Lear had the convoy stopped, and told the officers that this conduct was unacceptable and they had disgraced the Army. Lear's punishment was to make every one of the 350 men in the convoy march  of the  trip back to Camp Joseph T. Robinson, Arkansas in three 5-mile sections. This they did in the  heat. Many men straggled and a number collapsed. There was storm of public criticism of Lear's action from people who felt that the soldiers had been harshly and collectively punished when many had done nothing wrong. The commander of the 35th Division, Major General Ralph E. Truman, was well-connected politically, his cousin being Senator Harry S. Truman, and some congressmen called for Lear to be retired. However, to Army eyes this was not a case of sexual harassment but of indiscipline, and no action was taken against Lear. The derogatory nickname "Yoo-Hoo" stuck.

During the Louisiana Maneuvers, Lear led his U.S. Second Army against the U.S. Third Army under Lieutenant General  Walter Krueger. In these maneuvers, Lear judged the control and discipline of the 35th Division to be unsatisfactory, and relieved Truman of his command.

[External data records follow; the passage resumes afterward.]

(** Only a thread changes, or only its point of execution. *)
Lemma accounts_thr w w' n p d d' :
  accounts w n → thr_map w !! p = Some d →
  thr_map w' = <[p := d']> (thr_map w) → fpcs w' = fpcs w →
  (∀ cl, unsaved d' cl = unsaved d cl) → accounts w' n.
Proof.
  intros Ha Hd Et Ef Hu. apply (accounts_moved w); [done|by rewrite Ef|].
  rewrite Ef. intros cl c Hc. exists c. split; [done|].
  apply moved_refl. unfold pending. rewrite Et.
  destruct (decide (periodic_inc_ns (ext c) = p)) as [->|];
    [by rewrite lookup_insert_eq, Hd, Hu|by rewrite lookup_insert_ne].
Qed.

(** ** Runs *)
Lemma this_thr_run p d w : thr_map w !! p = Some d → this_thr p w = (w, Ret d).
Proof. intros Hd. unfold this_thr. monad_simpl. by rewrite Hd. Qed.

Lemma assign_thr_run p f d w :
  thr_map w !! p = Some d → assign_thr p f w = (upd_thr p (f d) w, Ret tt).
Proof.
  intros Hd. unfold assign_thr, upd_thr. monad_simpl. by rewrite (alter_some _ _ _ d).
Qed.

Lemma on_fpc_run {A} cl (m : CM fpc_ext A) c c' y a w :
  fpcs w !! cl = Some c → m (c, fsys w) = ((c', y), Ret a) →
  on_fpc cl m w = (upd_cl cl c' y w, Ret a).
Proof. intros Hc Hm. unfold on_fpc. by rewrite Hc, Hm. Qed.

Lemma fpc_sys_log l m w :
  ∃ y, fpc_sys (logFail "handlers/fast_periodic_counter_handler.cpp" l m) w
    = (set_fsys y w, Ret tt).
Proof.
  destruct (logFail_frame "handlers/fast_periodic_counter_handler.cpp" l m (fsys w))
    as (y & E & _). exists y. unfold fpc_sys, zoom. by rewrite E.
Qed.

(** [w'] is a next world in which the invariant and the accounts hold. *)
Definition good (n : Z → nat) (r : fpw * outcome unit) : Prop :=
  ∃ w', r = (w', Ret tt) ∧ inv w' ∧ accounts w' n.

(** Only the point of execution changes. *)
Lemma good_goto w n p d x y :
  inv w → accounts w n → thr_map w !! p = Some d →
  pc_ok (set_pc x d) → (∀ cl, unsaved (set_pc x d) cl = unsaved d cl) →
  good n (goto p x (set_fsys y w)).
Proof.
  intros Hi Ha Hd Hpc Hu. eexists. split; [by apply assign_thr_run|].
  assert (core (upd_thr p (set_pc x d) (set_fsys y w))) as Hc'.
  { apply (core_held (set_fsys y w) p d); try done. destruct (inv_core w Hi). by split. }
  split.
  - apply (inv_same w); try done.
    + by apply (same_held_upd _ _ p d (set_pc x d)).
    + intros cl c Hc. by exists c.
  - by apply (accounts_thr w _ n p d (set_pc x d)).
Qed.

Lemma good_goto0 w n p d x :
  inv w → accounts w n → thr_map w !! p = Some d →
  pc_ok (set_pc x d) → (∀ cl, unsaved (set_pc x d) cl = unsaved d cl) →
  good n (goto p x w).
Proof.
  intros. replace w with (set_fsys (fsys w) w) by by destruct w.
  by apply (good_goto w n p d).
Qed.

(** *** Sampling and processing *)
Lemma addrs_nodup f p d : thr_inv f p d → NoDup (addrs d).
Proof.
  intros [Hk Hcl _ _ _]. unfold addrs.
  assert (∀ nr cl, (nr, cl) ∈ closures d → ch_nr <$> f !! cl = Some nr) as Hg.
  { intros nr cl Hin. destruct (Hcl nr cl Hin) as (c & -> & <- & _). done. }
  clear Hcl. revert Hk Hg. generalize (closures d). intros l.
  induction l as [|[nr cl] l IH]; intros Hk Hg; simpl; [apply NoDup_nil_2|].
  simpl in Hk. apply NoDup_cons in Hk as [Hk1 Hk2]. apply NoDup_cons. split.
  - intros Hin. apply list_elem_of_In, in_map_iff in Hin as ([nr' cl'] & E & Hin).
    simpl in E. subst cl'. apply list_elem_of_In in Hin. apply Hk1.
    assert (nr' = nr) as ->; [|by eapply In_fst].
    pose proof (Hg nr cl ltac:(left)). pose proof (Hg nr' cl ltac:(by right)).
    congruence.
  - apply IH; [done|]. intros nr' cl' Hin. apply Hg. by right.
Qed.
(* ===== verification/TscMaster.v ===== *)
(** * Time-stamp counter master: src/cp/tsc/tsc_master.cpp

    The master waits for its slaves, gives each a port, has every ordered pair
    of slaves measured, one pair after the other, and writes the results in the
    order of their round-trip times. *)
From Stdlib Require Import Sorting.Sorted.
From S2P Require Import Prelude TimeStamp Platform Log TscSlave.

(** The class of tsc_master.cpp. *)
Record MeasureResult := MkMeasureResult {
  m_from_ip : string;
  m_from_port : Z;
  m_to_ip : string;
  m_to_port : Z;
  m_rtt_ns : Z;
  m_from_cyc : Z;
  m_from_ns : Z;
  m_to_cyc : Z;
  m_to_ns : Z;
  m_end_cyc : Z;
  m_end_ns : Z;
  m_from_aux : Z;
  m_to_aux : Z;
  m_end_aux : Z
}.

(** What the master keeps of a slave: address, port, socket (NULL at first),
    frequency. A socket is the endpoint it is connected to. *)
Record peer := Peer {
  p_ip : string;
  p_port : Z;
  p_sock : option string;
  p_freq : Z
}.

Definition set_p_sock x p := Peer (p_ip p) (p_port p) x (p_freq p).

(** What the standard library leaves open: the order in which an
    std::unordered_map lists its elements, and where std::sort puts elements
    that compare equal. *)
Class StdCpp := {
  um_order : gmap string peer → list (string * peer);
  std_sort : list MeasureResult → list MeasureResult
}.

Definition rtt_le (a b : MeasureResult) : Prop := m_rtt_ns a ≤ m_rtt_ns b.

Class StdCppLaws `{StdCpp} : Prop := {
  um_order_perm m : um_order m ≡ₚ map_to_list m;
  std_sort_perm l : std_sort l ≡ₚ l;
  std_sort_sorted l : StronglySorted rtt_le (std_sort l)
}.

(** The sockets of the master, as ZeroMQ documents them: send a request, wait
    until one of the sockets has an answer (for each whether it has one), and
    take it. A message of another size than an answer is [None]. *)
Class TscNet (N : Type) := {
  net_send : string → MSG_measure_req → M N unit;
  net_poll : list string → M N (list bool);
  net_recv : string → M N (option MSG_measure_result)
}.

Record master (N : Type) := Master {
  ms_sys : sys;
  ms_net : N;
  ms_results : list MeasureResult;    (* measResultList *)
  ms_files : list (string * ofstream);
  ms_iteration : Z;                   (* uint32_t *)
  ms_nr_iterpm : Z;                   (* uint32_t *)
  ms_nonstop : bool
}.
Arguments Master {N}. Arguments ms_sys {N}. Arguments ms_net {N}.
Arguments ms_results {N}. Arguments ms_files {N}. Arguments ms_iteration {N}.
Arguments ms_nr_iterpm {N}. Arguments ms_nonstop {N}.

Lear continued in command of Second Army until he was relieved by Lieutenant General Lloyd Fredendall in April 1943.

Retirement and recall to active duty

Lear was administratively retired in May 1943, having reached the mandatory retirement age of 64, but was immediately recalled to active duty to serve on the Personnel Board of the Secretary of War, and promoted to lieutenant general. He became Commanding General of Army Ground Forces on 14 July 1944 when Lieutenant General Lesley J. McNair, his predecessor, was killed in Normandy on 25 July 1944.

After the German counter-attack in the Ardennes caused a manpower crisis, in January 1945 he was appointed deputy commander of European Theater of Operations, US Army, responsible for theater manpower. As such, he overhauled the replacement system, but the war against Germany ended before the full benefits of his reforms could be realized.

Retirement
Lear fully retired from the army in July 1945 and was promoted to general on 19 July 1954, by special act of Congress (Public Law 83-508). He settled in Memphis, Tennessee after retirement.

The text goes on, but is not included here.